Il mondo dà l’allarme ma Kiev tenta di mantenere la calma: il traffico scorre regolarmente, si esce in strada, chi va al lavoro, chi fa una passeggiata in famiglia approfittando del clima che, attorno a un grado e con poca neve, da queste parti è considerato gradevole per la stagione. Ma sotto la coltre di apparente normalità, comincia a covare la paura e ci si prepara comunque al peggio: nelle scuole sono state ordinate prove di evacuazione nei rifugi, mentre c’è chi tiene già pronta in casa una valigia con i documenti e gli effetti personali più importanti per essere in grado fuggire in fretta, se la situazione dovesse precipitare da un momento all’altro e la Russia di Vladimir Putin dovesse decidere di attaccare.
Il resto del mondo sembra quasi darlo per scontato, questione se non di ore di pochi giorni, e ogni Paese invita – Italia compresa – i propri cittadini a lasciare il Paese.
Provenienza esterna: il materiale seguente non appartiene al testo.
(* ===== verification/RealStore.v ===== *)
(** * The files of an arena, for remote peers

    [crate/realize-storage/src/arena/store.rs]: listing, reading, writing, hashing
    and deleting the files of an arena for another machine.  A file that is being
    written is partial: [dir/.name.part] stands for [dir/name] until it is finished.

    The disk is [Fs]: the regular files by path.  Directories are not modelled, so
    creating the parents of a file and removing the ones that are left empty do
    nothing here.  Paths of the operating system are strings; every file is given by
    its absolute path, without [.], [..] or empty components.

    The order in which WalkDir gives the files, pathdiff, the digest and fast_rsync
    are parameters.  A panic in the task that serves a call is an error of its own,
    [Panicked]. *)
From Stdlib Require Import Strings.Byte.
From S2P Require Import Prelude Bytes Range RangeSet Redb Path Types Db.
Local Open Scope N_scope.
Local Open Scope realize_scope.

(** ** Data *)

Definition RSYNC_BLOCK_SIZE : N := 4096.

Inductive StorageAccess : Type := Read | ReadWrite.

Inductive PathType : Type := Partial | Final.

#[global] Instance StorageAccess_eq_dec : EqDecision StorageAccess.
Proof. solve_decision. Defined.
#[global] Instance PathType_eq_dec : EqDecision PathType.
Proof. solve_decision. Defined.

(** [Options] *)
Record Options : Type := { ignore_partial : bool }.

Record SyncedFile : Type := { sf_path : Path; sf_size : N; sf_mtime : UnixTime }.

Record RealStore : Type := { rs_map : gmap Arena string }.

Inductive RsyncOperation : Type := Diff | Apply | Sign.

Inductive RealStoreError : Type :=
| BadRequest (message : string)
| RsIo
| RsRsync (op : RsyncOperation)
| RsOther
| HashMismatch.

Inductive StoreError : Type := Failed (e : RealStoreError) | Panicked.

Definition StoreM (A : Type) : Type := StateM Fs StoreError A.

Definition unknown_arena : StoreError := Failed (BadRequest "Unknown arena").
Definition bad_path : StoreError := Failed (BadRequest "Path is invalid").
Definition not_found : StoreError := Failed RsIo.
Il sentimento generale, o per lo meno quello ostentato, è che però l’allarme sia più mediatico che reale, e che faccia presa più in Occidente che tra gli stessi ucraini. “Noi siamo già in guerra dal 2014 – ripetono, quasi all’unisono -. E se Putin dovesse invaderci, siamo pronti”.
Diversi gli scenari presi in considerazione: un’invasione da est, oppure da nord attraverso il confine bielorusso più vicino a Kiev, o ancora un’azione dimostrativa a Odessa sul Mar Nero, fino agli attacchi cybernetici o ibridi. Tra questi si annoverano – riferiscono amministrazioni locali e politici – i falsi allarmi bomba che arrivano con regolarità, tramite email o telefonate, alle scuole o ai supermercati, paralizzando le attività e scatenando la paura tra la popolazione. “Riceviamo email simili una volta a settimana, ma è solo un’altra provocazione russa. Noi manteniamo la nostra tranquillità e cerchiamo di evitare il panico”, commenta con l’ANSA Viktor Kliminsky, segretario del Consiglio comunale di Zhytomyr, città di 260 mila abitanti che nella guerra del 2014 ne ha persi 100, oggi ricordati uno a uno con le loro foto e i loro nomi su un muro in una via del centro.
Anche a Zhytomyr, a 150 km da Kiev e altrettanti dalla Bielorussia – dove Mosca ha ammassato migliaia di truppe con il pretesto di esercitazioni congiunte -, il sabato pomeriggio appare a prima vista quello di sempre. Lungo il corso, si esibiscono gli artisti di strada, un violinista, persino due enormi pupazzi di orso bianco che attirano l’attenzione di tre soldati, senza armi, che si fermano a guardare la loro danza.
“Molti giovani si offrono per arruolarsi”, racconta Kliminsky.
Per le strade di Kiev campeggiano dei manifesti con i volti dei soldati, ragazzi e ragazze, con la scritta: “Gli eroi sono in mezzo a noi”. In uno di questi c’è la foto di una giovane in mimetica ed elmetto, occhi azzurri e lunghe trecce scure: “Natascia Borisoviska, la Mela”, è il suo nome di battaglia, “al fronte dal 2014”. L’invito ad imbracciare le armi ed entrare nelle forze armate è evidente: “Mentre tu leggi questo testo, lei è nell’est per difendere la nostra pace e la nostra possibilità di vivere senza preoccupazioni”, recita ancora il manifesto riferendosi al conflitto ancora in corso con i separatisti russi nel Donbass.
Ruslan Lavlinsky è uno degli sfollati da Donetsk, dove era docente di filosofia. Più pessimista, o realista, oggi si aspetta che Putin possa “attaccare l’Ucraina” da un momento all’altro: “Mi ricordo quando è successo a Donetsk e ho dovuto lasciare la mia città a causa delle ostilità. Tutti cercano di vivere in pace, ma lo spettro della guerra incombe”. Rifugiatosi a Kharkiv, al confine nordorientale del Paese, avverte: “Kharkiv non può non preoccuparsi. I russi si sono già presi il Donbass e la Crimea, perché non dovrebbe accadere di nuovo?”.